Work request: Transcribe only the lines of the listing below from the one holding "Lemma requestedMajor_none (body" through the one holding "the letter H. *)", inclusive, without any change.

☆ ☆ ☆

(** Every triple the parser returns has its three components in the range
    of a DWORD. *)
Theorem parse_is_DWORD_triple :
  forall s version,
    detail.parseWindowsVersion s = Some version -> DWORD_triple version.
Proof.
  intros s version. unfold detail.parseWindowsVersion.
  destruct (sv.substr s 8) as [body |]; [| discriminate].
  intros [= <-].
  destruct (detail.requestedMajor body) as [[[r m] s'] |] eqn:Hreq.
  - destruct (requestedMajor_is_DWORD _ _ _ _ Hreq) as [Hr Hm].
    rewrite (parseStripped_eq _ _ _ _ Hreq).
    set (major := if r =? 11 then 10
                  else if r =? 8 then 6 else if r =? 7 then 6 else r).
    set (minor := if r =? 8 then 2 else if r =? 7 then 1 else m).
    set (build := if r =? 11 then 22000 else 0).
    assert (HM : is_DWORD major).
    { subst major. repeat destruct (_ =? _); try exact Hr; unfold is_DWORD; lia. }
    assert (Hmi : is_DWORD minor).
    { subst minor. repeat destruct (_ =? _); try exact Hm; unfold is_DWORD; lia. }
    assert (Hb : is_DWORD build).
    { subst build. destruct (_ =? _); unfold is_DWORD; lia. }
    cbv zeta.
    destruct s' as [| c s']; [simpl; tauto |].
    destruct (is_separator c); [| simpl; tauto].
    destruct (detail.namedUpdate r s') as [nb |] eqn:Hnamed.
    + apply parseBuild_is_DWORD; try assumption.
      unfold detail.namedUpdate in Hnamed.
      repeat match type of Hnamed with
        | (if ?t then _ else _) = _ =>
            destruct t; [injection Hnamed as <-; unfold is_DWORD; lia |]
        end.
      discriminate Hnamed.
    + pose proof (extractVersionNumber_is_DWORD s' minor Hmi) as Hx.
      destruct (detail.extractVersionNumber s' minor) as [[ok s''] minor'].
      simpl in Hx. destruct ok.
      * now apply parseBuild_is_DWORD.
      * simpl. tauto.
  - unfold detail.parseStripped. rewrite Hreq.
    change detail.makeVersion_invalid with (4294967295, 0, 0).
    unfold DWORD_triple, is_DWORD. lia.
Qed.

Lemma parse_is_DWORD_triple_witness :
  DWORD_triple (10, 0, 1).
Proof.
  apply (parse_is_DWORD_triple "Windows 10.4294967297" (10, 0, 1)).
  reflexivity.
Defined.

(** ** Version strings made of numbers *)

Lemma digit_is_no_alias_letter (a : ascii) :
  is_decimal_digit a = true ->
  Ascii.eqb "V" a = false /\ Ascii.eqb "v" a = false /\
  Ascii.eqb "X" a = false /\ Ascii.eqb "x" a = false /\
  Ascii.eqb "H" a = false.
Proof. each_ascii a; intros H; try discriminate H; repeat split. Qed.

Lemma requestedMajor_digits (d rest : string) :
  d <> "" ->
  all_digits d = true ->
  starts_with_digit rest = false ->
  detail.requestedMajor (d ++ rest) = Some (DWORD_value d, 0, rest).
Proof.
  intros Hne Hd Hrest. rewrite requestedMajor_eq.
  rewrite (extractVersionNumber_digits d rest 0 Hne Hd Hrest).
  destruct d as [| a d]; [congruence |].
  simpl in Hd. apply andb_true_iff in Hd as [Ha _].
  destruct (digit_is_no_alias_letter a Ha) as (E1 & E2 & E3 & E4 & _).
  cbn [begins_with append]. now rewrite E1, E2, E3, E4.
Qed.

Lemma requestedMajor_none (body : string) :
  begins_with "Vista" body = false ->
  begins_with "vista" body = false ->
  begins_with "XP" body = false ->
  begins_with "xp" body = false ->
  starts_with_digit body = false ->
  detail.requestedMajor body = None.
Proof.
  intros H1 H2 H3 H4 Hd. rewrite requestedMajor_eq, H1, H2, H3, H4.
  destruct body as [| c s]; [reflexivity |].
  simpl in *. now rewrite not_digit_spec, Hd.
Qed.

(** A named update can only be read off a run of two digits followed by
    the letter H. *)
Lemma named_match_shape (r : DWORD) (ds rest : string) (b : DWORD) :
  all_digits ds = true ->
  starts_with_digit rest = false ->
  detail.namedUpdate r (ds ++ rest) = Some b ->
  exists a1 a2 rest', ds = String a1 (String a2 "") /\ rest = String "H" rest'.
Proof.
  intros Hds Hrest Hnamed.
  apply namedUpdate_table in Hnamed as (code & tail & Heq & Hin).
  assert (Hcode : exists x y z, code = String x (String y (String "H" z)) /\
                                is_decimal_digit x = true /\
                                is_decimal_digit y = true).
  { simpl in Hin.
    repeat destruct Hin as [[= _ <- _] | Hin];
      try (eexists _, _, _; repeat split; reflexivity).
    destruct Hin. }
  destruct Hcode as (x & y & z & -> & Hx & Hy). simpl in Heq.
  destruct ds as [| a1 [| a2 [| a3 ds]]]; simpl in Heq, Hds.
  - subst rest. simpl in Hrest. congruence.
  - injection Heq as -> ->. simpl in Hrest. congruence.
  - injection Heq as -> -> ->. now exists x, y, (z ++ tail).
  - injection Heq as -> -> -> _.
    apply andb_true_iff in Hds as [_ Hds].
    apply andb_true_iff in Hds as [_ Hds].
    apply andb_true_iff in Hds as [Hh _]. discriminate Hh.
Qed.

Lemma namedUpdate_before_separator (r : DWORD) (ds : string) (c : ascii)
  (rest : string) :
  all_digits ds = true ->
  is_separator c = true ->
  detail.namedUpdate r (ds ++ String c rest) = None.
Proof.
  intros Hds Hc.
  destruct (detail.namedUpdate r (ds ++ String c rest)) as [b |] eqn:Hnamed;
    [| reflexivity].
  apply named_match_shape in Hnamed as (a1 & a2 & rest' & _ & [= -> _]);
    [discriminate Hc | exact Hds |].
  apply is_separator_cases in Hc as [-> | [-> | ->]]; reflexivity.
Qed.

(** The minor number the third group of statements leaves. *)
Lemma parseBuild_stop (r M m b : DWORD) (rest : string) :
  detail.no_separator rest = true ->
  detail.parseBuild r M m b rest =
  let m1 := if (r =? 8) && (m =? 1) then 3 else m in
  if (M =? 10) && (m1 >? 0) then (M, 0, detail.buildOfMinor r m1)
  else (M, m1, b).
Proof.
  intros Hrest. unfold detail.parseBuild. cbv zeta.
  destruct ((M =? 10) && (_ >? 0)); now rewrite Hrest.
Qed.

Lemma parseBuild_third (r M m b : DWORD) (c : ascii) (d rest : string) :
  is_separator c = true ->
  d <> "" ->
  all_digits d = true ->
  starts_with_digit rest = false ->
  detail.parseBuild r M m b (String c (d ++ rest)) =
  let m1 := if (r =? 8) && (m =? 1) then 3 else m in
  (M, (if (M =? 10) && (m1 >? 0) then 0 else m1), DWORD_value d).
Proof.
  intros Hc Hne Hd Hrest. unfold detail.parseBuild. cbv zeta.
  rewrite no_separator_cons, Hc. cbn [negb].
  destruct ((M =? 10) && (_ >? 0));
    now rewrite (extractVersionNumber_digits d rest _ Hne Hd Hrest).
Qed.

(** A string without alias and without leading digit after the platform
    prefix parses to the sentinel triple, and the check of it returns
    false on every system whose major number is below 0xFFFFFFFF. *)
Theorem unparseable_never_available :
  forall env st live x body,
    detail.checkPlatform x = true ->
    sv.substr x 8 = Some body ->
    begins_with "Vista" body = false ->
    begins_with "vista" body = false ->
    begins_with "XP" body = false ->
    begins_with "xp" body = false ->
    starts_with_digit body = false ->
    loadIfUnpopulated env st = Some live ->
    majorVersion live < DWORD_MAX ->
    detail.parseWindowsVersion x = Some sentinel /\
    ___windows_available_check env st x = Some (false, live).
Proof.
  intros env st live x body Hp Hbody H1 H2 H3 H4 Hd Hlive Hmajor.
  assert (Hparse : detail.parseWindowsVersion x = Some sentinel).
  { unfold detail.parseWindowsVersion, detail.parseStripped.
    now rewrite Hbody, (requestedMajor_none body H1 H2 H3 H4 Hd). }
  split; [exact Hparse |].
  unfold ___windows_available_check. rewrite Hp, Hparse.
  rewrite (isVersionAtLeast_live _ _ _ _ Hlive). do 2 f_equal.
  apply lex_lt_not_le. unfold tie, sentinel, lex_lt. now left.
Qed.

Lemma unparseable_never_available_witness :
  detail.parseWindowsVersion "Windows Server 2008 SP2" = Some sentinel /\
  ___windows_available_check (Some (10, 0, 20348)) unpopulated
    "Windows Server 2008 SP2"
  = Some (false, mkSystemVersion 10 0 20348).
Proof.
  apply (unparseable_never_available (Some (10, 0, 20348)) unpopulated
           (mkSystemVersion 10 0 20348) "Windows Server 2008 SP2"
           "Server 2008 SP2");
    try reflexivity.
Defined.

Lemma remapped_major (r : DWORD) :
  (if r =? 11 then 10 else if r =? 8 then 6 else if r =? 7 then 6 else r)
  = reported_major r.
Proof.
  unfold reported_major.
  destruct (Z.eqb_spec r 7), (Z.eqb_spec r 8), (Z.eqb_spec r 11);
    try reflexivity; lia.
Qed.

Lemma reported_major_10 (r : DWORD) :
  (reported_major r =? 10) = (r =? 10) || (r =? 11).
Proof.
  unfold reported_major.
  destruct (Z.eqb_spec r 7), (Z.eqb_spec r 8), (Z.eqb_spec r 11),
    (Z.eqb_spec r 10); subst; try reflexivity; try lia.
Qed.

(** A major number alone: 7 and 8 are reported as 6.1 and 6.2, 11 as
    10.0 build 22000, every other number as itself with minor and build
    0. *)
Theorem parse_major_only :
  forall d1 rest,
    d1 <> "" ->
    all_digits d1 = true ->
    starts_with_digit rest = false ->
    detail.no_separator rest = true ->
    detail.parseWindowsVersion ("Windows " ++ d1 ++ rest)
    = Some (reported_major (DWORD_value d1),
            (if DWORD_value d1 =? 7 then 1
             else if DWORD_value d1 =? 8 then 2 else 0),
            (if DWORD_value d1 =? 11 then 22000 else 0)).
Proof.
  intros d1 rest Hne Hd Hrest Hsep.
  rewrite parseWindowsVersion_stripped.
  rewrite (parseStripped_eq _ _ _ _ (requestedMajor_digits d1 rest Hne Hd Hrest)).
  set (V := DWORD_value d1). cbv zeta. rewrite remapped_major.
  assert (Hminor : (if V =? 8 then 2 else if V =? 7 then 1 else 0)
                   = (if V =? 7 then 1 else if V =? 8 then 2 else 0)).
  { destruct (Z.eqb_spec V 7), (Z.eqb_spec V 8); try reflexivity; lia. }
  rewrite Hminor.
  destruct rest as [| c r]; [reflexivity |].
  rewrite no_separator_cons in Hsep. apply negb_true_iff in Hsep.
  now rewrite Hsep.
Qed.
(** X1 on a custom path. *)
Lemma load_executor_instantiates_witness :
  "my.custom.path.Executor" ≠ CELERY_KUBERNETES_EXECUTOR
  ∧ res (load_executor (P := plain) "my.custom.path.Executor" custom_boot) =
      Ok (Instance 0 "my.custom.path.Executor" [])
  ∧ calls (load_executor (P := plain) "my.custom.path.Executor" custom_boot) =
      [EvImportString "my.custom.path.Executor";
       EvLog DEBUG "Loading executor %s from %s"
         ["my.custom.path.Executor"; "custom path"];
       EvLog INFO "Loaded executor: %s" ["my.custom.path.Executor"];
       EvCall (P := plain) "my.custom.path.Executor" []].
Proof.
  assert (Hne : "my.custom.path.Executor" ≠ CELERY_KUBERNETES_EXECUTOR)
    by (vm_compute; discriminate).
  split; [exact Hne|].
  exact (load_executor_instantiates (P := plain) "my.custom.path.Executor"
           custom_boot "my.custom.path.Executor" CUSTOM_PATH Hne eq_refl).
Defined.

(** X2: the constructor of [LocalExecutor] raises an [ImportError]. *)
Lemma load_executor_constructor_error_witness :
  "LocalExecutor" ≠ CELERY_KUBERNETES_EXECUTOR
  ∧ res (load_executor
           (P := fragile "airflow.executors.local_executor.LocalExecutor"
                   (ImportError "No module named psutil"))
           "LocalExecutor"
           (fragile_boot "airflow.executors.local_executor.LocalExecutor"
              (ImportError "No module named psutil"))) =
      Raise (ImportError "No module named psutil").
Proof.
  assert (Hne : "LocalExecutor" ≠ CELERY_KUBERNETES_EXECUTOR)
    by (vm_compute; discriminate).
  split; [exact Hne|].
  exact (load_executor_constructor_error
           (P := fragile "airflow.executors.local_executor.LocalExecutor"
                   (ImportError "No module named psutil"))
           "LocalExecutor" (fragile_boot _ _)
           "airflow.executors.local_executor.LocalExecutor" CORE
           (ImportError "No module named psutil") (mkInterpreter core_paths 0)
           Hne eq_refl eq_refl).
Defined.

☆ ☆ ☆

Your solution:
Lemma requestedMajor_none (body : string) :
  begins_with "Vista" body = false ->
  begins_with "vista" body = false ->
  begins_with "XP" body = false ->
  begins_with "xp" body = false ->
  starts_with_digit body = false ->
  detail.requestedMajor body = None.
Proof.
  intros H1 H2 H3 H4 Hd. rewrite requestedMajor_eq, H1, H2, H3, H4.
  destruct body as [| c s]; [reflexivity |].
  simpl in *. now rewrite not_digit_spec, Hd.
Qed.

(** A named update can only be read off a run of two digits followed by
    the letter H. *)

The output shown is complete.